In 1983 Nyva placed fifth in the Second League and Tyshchenko was approached by scouts of Dynamo Kyiv and joined the big club. In 1984 together with the team he visited the United States and got a $40 hair cut. Tyshchenko did not stayed in the club for long and after a year ran away. In 1985 as part of military obligation, he joined SKA Karpaty Lviv that played in the Soviet First League. Tyshchenko played for the club two full seasons in 77 games scoring 11 goals.

Finally, in 1987 Kucherevsky, who noticed Tyshchenko when he played for Nyva, invited him to Dnipro Dnipropetrovsk. In 1988 Tyshchenko became a champion of the Soviet Union playing for Dnipro. Yet already since 1987 Lobanovsky started to invite him for the Soviet Union national football team. Tyshchenko however most of his time dedicated to the Soviet Union Olympic football team that won gold medals in Seoul. He did not play a single game in finals, but also received the Olympic gold medal. Tyshchenko had to miss most of the 1988 Soviet Top League season and the 1988 European Championship (where Soviet team lost in the final) due to his injury of meniscus that he received on 12 March 1988 playing against Metalist Kharkiv. He was hospitalized to one of Moscow's hospitals. Tyshchenko however returned to Dnipro Dnipropetrovsk in 1989 and that season the club won the Soviet Cup. He also was a candidate for the national team, but later did not make list for the finals in Italy (1990 FIFA World Cup).

Tyshchenko stayed with Dnipro for another couple of years during which the Soviet Union fell apart and Vadym started to play in the Higher League of Ukraine where Dnipro won bronze medals against Shakhtar Donetsk. In 1992 along with Volodymyr Horilyi, he joined Hapoel Haifa F.C. in Israel where he played another two season. Tyshchenko retired in 1994 after he was hospitalized again due to another foot injury already in Israel. During the hospitalization he experienced several surgeries during which had his hip and knee joints replaced.

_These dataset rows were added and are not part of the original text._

(** The same for unreliable datagrams: the queue pair ends in RTS with the
    builder's partition key, port and Q_Key and its own number as first send
    sequence number. *)
Theorem ud_end_to_end {W C : Type}
  `{!Cfg, !DeviceOps W, !QueueOps W, !DataOps W, !VerbsLaws W, !Peer W C}
  (b : Builder.QueuePairBuilder) (w : W) :
  exists r w',
    (pq ←? Builder.build_ud (C := C) b; bring_up_ud pq) w = Done (r, w') /\
    (healthy w -> is_Ok r = true) /\
    match r with
    | Err _ => live w' = live w
    | Ok qp =>
        let q := QueuePair.inner_qp qp in
        (exists init, init_qp_type init = IB_QPT_UD /\
           qp_view w' q = Some (mkQpInfo init
             (default_qp_attr |> with_qp_state IB_QPS_RTS |> with_pkey_index (Builder.pkey_index b)
                |> with_port_num (Builder.port_num b) |> with_qkey (Builder.qkey b)
                |> with_sq_psn (Verbs.qp_num w' q)))) /\
        exists w'', QueuePair.drop qp w' = Done ((), w'') /\ live w'' = live w
    end.
Proof.
  destruct (end_to_end b IB_QPT_UD UD (Builder.build_ud b) bring_up_ud_steps
    (fun pq w1 w' v => let q := QueuePair.inner_qp (Builder.inner pq) in
       ud_outcome pq w1 w' v (Ok ()) /\ Verbs.qp_num w' q = Verbs.qp_num w1 q) w)
    as (r & w' & Hrun & Hh & Hr).
  - apply build_ud_spec.
  - intros pq w1 init Hm Ht Hv.
    destruct (bring_up_ud_steps_spec pq w1 _ Hm Hv eq_refl) as (r & w' & Hrun & Ho & Hout & Hh).
    exists r, w'. split; [done|]. split; [done|]. split.
    + destruct r as [[]|]; [|done]. intros _. split; [done|]. apply Ho.
    + intros Hw. by destruct (Hh Hw Ht) as [-> ?].
  - exists r, w'. split; [exact Hrun|]. split; [apply Hh|]. destruct r as [qp|e]; [|by destruct Hr].
    destruct Hr as [(pq & w1 & init & -> & Ht & _ & _ & (p & send & recv & srq & ->) & Hv & Hn) Hd].
    split; [|destruct (fresh_qp_drop _ _ _ Hd) as (w'' & ? & ? & _); by exists w'']. exists init. split; [done|]. simpl in *. by rewrite Hv, Hn.
Qed.

(** Bringing up a dynamically connected queue pair from RESET: the three
    steps follow the states the driver reports; a success leaves it in RTS with
    its configured attributes; an error destroys it with all its queues. *)
Theorem bring_up_dc_correct {W C : Type}
  `{!Cfg, !DeviceOps W, !QueueOps W, !DataOps W, !VerbsLaws W, !Peer W C}
  (self : Builder.PreparedQueuePair C) (w : W) v :
  let qp := Builder.inner self in
  QueuePair.mode qp = DC -> qp_view w (QueuePair.inner_qp qp) = Some v ->
  qp_state (qi_attr v) = IB_QPS_RESET -> exclusive w qp -> QueuePair.comm qp = None ->
  exists r w', bring_up_dc self w = Done (r, w') /\
    match r with
    | Ok qp' =>
        qp' = qp /\ live w' = live w /\
        qp_view w' (QueuePair.inner_qp qp) = Some (mkQpInfo (qi_init v) (dc_ready self (qi_attr v)))
    | Err _ => live w' = live w ∖ owned qp
    end.
Proof.
  intros qp Hm Hv Hst Hx Hc.
  destruct (bring_up_dc_steps_spec self w v Hm Hv Hst) as (r & w1 & H1 & Ho & Hr).
  destruct (or_drop_spec qp (bring_up_dc_steps self) w r w1 H1 Ho Hx Hc) as (w2 & H2 & Hl).
  exists (match r with Ok _ => Ok qp | Err e => Err e end), w2. split; [exact H2|].
  destruct r as [[]|]; [|by destruct Hl]. subst w2. split_and!; [done|apply Ho|by apply Hr].
Qed.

In summer of 1996 Tyshchenko returned to Dnipro where he was an assistant of Vyacheslav Hroznyi. Since then with insignificant pauses, he stayed in the club for some 15 years as coaching staff.

===Family===
Tyshchenko was married for 27 years to his wife Svitlana. He was also survived by his daughter Kateryna and son Serhii.

== Honours ==

- Olympic champion: 1988 (he was in the squad for the tournament, but did not play in any games)
- Soviet Top League winner: 1988
- Soviet Top League runner-up: 1987, 1990
- Ukrainian Premier League bronze: 1992
- Soviet Cup winner: 1989
- Top-33 players year-end list: twice

== International career ==

Tyshchenko made his debut for USSR on 29 August 1987 in a friendly against Yugoslavia. He played in UEFA Euro 1988 qualifiers, but was not selected for the squad for that tournament or for the 1990 FIFA World Cup.